## TASK GOAL
Find each line of the entries with the string "directory", please, and copy it.

(Collected data entries)
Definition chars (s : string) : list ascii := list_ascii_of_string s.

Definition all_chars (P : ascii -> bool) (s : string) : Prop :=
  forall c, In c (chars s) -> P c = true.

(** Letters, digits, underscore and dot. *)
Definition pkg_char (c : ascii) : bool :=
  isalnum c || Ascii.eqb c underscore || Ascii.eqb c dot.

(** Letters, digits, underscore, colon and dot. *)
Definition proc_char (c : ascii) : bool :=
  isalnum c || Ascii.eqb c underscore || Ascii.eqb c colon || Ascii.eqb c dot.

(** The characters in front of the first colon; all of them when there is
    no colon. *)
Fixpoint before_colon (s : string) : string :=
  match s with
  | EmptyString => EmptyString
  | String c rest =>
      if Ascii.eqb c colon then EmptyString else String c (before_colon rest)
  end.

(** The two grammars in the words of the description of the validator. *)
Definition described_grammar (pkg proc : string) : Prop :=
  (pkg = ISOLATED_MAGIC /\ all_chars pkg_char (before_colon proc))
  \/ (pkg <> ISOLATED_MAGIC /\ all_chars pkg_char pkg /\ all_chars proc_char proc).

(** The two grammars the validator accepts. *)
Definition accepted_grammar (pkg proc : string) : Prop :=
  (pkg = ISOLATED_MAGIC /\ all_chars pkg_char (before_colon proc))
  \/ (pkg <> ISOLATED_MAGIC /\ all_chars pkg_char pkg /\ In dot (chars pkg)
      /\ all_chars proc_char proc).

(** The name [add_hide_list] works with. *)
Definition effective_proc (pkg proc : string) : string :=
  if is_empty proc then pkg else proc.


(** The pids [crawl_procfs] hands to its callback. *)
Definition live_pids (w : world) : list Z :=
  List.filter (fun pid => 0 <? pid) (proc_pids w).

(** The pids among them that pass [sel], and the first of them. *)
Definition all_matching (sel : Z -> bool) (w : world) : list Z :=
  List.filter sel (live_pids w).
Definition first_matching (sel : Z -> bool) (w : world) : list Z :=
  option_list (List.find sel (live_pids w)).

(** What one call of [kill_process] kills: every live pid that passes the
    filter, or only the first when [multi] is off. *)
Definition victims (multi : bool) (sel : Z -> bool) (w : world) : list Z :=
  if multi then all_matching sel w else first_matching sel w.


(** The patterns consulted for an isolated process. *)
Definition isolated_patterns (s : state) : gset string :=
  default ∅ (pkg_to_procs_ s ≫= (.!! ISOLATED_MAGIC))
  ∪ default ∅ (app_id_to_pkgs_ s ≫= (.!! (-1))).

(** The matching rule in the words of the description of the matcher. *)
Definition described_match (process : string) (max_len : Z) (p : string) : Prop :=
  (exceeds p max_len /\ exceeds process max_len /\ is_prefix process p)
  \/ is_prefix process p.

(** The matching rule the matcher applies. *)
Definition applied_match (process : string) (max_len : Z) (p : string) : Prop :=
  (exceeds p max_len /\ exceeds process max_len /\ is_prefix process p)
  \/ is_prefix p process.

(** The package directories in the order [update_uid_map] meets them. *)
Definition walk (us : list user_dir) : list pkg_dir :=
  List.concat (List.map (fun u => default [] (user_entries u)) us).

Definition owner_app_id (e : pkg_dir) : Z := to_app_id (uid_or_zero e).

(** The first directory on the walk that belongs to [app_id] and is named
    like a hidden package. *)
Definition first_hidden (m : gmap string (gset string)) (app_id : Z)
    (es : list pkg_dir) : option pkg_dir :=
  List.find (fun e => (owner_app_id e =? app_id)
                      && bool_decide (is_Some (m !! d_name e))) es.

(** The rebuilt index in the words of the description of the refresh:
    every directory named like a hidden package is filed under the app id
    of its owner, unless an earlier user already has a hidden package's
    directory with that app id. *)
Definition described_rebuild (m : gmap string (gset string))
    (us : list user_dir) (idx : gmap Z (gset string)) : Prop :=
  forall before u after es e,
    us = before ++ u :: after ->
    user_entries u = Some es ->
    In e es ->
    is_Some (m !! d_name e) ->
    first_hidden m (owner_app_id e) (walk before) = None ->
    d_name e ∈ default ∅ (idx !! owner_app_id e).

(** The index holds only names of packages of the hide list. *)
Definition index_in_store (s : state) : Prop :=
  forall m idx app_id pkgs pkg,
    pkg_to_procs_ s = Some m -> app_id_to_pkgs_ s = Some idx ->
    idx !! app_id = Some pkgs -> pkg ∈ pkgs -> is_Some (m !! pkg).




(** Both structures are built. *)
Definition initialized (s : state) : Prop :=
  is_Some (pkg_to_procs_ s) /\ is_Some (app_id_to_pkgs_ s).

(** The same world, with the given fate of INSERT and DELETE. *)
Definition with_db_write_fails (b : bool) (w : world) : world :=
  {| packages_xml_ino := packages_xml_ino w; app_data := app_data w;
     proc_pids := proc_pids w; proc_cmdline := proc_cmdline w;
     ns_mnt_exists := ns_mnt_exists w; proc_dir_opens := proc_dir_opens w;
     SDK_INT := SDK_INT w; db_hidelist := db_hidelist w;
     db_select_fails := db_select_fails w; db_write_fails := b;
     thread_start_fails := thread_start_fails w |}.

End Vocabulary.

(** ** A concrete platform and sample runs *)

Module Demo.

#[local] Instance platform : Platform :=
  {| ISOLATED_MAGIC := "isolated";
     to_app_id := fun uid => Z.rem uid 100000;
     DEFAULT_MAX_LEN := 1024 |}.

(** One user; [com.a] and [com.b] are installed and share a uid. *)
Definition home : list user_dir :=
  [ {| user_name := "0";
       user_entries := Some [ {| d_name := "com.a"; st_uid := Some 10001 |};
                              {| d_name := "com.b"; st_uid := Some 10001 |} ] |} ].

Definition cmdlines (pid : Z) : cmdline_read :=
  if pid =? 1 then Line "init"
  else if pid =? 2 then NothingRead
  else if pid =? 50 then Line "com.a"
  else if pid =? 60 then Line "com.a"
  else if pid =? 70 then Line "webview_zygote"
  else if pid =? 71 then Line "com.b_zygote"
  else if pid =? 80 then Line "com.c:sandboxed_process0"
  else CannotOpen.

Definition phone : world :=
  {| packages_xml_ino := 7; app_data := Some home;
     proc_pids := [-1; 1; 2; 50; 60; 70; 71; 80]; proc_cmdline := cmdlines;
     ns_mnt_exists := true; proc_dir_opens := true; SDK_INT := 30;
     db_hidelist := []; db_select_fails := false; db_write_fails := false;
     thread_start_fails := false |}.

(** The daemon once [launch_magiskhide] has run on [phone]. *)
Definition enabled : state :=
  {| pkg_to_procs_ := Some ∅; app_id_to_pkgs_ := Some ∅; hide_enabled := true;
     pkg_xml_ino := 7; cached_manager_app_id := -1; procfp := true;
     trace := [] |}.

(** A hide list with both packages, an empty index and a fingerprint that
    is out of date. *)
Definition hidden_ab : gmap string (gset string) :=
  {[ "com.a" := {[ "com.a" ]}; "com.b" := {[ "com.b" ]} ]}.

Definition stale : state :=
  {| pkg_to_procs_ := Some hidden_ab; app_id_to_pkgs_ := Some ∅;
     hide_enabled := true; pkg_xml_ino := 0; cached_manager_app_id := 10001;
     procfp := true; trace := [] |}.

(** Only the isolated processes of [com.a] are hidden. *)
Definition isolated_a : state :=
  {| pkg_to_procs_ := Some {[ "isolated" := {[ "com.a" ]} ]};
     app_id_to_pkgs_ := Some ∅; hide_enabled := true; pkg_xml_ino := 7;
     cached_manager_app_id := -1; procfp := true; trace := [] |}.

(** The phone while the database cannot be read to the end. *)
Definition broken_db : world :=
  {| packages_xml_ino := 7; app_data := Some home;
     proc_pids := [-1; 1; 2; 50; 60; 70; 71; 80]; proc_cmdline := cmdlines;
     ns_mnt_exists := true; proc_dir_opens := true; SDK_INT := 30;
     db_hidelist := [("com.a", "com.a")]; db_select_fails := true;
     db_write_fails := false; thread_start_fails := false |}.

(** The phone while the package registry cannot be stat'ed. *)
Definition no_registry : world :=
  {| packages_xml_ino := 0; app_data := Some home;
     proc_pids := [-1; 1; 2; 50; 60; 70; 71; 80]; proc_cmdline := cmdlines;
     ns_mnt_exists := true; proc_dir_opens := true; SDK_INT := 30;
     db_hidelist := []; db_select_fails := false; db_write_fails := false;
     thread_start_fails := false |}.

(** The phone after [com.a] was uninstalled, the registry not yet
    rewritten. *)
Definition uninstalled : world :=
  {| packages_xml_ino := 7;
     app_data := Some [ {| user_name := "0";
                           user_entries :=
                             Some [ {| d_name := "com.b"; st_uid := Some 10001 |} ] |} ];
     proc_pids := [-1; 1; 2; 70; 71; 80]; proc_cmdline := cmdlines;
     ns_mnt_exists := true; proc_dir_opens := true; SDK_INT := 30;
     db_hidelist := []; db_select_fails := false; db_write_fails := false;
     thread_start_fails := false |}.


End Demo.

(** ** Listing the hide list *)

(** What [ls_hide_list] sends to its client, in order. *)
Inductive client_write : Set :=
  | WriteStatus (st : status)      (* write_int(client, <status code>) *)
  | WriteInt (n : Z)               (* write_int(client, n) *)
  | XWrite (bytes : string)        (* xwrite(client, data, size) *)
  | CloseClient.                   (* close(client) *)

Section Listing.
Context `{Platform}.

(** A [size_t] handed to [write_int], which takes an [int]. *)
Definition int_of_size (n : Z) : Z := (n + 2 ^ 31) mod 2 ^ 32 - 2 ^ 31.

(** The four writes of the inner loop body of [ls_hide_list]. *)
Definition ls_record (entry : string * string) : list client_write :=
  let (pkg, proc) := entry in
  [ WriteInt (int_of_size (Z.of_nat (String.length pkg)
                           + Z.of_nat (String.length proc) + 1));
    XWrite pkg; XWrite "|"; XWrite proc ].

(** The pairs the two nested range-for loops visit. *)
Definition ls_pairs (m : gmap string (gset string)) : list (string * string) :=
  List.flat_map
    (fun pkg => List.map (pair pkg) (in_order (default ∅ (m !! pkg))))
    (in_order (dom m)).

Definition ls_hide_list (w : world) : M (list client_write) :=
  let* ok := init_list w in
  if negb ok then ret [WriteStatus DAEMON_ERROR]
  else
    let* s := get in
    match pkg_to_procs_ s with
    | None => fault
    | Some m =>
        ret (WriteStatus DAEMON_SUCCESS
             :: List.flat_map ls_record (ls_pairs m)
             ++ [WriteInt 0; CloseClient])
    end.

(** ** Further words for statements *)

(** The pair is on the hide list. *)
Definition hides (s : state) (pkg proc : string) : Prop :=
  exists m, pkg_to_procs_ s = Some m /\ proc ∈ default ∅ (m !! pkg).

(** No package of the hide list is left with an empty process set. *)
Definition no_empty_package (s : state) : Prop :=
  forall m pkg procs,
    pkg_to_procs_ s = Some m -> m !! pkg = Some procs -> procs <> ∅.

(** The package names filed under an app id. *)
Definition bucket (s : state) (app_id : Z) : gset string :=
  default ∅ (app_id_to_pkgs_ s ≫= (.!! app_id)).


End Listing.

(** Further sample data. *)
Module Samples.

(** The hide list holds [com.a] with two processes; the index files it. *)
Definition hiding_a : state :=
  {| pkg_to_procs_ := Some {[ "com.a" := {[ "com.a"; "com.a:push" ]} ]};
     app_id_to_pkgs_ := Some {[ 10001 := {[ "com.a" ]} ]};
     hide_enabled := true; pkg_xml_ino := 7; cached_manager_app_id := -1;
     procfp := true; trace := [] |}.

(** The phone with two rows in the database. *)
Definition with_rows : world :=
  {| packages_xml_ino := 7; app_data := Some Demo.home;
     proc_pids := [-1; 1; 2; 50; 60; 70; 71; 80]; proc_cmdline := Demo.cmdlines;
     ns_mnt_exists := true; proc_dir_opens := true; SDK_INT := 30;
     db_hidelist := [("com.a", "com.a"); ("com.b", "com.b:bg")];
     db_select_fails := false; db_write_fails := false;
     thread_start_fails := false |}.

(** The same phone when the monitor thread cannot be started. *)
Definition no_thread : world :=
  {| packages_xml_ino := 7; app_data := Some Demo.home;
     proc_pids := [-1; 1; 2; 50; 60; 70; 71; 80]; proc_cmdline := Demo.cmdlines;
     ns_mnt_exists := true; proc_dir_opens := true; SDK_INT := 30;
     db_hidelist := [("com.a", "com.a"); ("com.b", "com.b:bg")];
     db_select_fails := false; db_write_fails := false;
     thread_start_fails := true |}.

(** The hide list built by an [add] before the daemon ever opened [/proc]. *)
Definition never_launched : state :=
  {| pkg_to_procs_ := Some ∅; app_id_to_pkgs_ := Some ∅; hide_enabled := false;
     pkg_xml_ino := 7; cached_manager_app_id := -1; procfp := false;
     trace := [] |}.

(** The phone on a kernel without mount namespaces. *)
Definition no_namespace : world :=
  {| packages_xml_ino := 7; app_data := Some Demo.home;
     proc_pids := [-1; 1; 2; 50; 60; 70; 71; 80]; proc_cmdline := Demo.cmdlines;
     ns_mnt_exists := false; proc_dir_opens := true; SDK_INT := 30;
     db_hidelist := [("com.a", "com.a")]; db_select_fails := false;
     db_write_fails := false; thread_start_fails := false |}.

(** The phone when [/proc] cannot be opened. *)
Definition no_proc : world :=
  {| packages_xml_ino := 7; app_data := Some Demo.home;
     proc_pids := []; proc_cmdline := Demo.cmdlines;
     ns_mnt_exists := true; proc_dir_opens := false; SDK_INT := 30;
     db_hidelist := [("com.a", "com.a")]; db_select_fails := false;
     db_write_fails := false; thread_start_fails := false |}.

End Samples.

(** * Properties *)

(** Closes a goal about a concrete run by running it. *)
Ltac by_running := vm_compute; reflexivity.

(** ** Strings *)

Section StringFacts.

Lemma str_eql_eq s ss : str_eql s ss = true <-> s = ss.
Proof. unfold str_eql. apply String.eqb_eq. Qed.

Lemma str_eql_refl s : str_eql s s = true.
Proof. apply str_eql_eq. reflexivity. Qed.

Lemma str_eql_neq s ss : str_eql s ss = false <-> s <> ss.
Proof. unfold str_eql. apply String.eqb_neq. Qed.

## COMPLETED EXERCISE
(** The first directory on the walk that belongs to [app_id] and is named
    every directory named like a hidden package is filed under the app id
    directory with that app id. *)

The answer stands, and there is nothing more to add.